## EXCERPTED RECORDS:
※
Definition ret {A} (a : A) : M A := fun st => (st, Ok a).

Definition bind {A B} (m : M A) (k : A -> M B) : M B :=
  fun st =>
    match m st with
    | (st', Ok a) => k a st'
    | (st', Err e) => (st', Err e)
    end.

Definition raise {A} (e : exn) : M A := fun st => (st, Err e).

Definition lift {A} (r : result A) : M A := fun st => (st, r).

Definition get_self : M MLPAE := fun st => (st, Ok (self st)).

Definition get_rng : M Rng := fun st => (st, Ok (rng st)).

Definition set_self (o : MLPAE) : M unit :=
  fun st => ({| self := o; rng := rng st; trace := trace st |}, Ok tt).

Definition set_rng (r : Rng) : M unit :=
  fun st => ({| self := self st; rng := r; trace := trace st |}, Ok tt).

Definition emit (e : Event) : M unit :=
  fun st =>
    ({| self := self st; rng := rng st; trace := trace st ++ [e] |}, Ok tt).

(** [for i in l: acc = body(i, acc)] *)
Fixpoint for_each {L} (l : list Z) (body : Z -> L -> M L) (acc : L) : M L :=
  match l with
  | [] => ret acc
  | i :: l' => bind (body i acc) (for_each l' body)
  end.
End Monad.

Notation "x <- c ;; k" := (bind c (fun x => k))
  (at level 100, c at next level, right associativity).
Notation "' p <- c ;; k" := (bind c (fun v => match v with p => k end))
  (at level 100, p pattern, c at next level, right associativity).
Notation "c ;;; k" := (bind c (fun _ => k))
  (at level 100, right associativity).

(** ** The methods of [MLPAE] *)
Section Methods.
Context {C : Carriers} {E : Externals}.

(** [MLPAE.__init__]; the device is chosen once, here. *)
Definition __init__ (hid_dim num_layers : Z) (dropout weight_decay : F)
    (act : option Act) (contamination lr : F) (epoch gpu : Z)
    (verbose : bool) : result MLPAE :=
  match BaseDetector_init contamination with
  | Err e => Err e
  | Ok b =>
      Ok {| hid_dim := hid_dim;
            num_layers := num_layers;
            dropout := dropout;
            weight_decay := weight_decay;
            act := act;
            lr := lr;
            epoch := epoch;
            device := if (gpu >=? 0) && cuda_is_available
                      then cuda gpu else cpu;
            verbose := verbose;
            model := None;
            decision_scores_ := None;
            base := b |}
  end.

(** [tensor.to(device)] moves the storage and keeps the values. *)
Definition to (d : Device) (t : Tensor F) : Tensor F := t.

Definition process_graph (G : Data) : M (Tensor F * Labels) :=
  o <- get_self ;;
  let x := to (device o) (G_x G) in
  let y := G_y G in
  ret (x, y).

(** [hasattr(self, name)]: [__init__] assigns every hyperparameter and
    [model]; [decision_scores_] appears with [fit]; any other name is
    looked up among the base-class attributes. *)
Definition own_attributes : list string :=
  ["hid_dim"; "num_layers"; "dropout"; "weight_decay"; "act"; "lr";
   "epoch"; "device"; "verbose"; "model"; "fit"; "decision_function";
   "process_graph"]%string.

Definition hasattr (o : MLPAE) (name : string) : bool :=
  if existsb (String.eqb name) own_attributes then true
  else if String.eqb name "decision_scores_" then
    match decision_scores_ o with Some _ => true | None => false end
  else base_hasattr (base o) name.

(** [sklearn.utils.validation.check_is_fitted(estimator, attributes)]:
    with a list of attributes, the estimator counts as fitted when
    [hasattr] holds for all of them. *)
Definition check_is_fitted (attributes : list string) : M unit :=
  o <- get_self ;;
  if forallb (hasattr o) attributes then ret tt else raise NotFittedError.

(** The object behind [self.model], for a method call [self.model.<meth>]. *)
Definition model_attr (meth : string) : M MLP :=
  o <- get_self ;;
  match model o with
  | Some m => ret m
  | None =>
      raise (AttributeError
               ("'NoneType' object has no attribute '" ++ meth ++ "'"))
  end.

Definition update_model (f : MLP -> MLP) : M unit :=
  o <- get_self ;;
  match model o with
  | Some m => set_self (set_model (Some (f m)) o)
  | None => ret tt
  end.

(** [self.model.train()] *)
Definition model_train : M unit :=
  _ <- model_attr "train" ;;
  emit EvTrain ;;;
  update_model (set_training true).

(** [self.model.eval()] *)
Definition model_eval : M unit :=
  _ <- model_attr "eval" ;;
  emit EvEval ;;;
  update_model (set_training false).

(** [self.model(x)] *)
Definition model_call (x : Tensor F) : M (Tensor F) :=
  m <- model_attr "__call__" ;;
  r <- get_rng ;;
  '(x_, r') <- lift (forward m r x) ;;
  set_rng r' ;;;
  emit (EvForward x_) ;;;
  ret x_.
※
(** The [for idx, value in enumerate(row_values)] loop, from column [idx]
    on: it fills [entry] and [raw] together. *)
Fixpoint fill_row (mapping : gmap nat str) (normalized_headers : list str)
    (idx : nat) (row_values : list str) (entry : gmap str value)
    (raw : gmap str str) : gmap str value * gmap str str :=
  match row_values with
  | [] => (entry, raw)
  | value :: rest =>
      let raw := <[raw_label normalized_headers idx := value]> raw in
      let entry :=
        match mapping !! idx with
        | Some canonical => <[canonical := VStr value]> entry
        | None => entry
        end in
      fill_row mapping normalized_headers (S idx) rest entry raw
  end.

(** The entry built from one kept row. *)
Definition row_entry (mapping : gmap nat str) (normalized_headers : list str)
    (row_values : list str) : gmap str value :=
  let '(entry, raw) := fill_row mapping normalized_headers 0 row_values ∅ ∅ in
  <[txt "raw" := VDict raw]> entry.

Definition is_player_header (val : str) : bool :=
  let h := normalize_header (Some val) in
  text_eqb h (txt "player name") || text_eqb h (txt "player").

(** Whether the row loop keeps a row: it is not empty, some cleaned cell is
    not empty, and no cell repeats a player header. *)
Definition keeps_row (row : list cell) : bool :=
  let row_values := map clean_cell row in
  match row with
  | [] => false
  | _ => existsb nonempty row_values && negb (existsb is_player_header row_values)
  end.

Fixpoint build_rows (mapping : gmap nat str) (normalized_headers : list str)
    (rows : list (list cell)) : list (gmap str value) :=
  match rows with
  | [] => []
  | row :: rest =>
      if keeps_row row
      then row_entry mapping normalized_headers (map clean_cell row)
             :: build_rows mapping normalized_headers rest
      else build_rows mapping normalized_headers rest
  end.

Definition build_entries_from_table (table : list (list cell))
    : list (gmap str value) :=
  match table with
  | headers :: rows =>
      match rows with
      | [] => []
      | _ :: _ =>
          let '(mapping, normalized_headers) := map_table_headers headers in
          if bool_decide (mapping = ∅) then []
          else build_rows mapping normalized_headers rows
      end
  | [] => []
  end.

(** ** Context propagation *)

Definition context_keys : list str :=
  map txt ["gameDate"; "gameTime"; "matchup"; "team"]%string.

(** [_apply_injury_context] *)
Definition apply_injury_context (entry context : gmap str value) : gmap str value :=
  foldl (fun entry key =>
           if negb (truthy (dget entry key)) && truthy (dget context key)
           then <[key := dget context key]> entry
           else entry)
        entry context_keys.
※
Starting at the line above that contains "Definition context_keys : list", write out each line exactly until the line that contains "entry context_keys." has been written, and stop there.

Definition context_keys : list str :=
  map txt ["gameDate"; "gameTime"; "matchup"; "team"]%string.

(** [_apply_injury_context] *)
Definition apply_injury_context (entry context : gmap str value) : gmap str value :=
  foldl (fun entry key =>
           if negb (truthy (dget entry key)) && truthy (dget context key)
           then <[key := dget context key]> entry
           else entry)
        entry context_keys.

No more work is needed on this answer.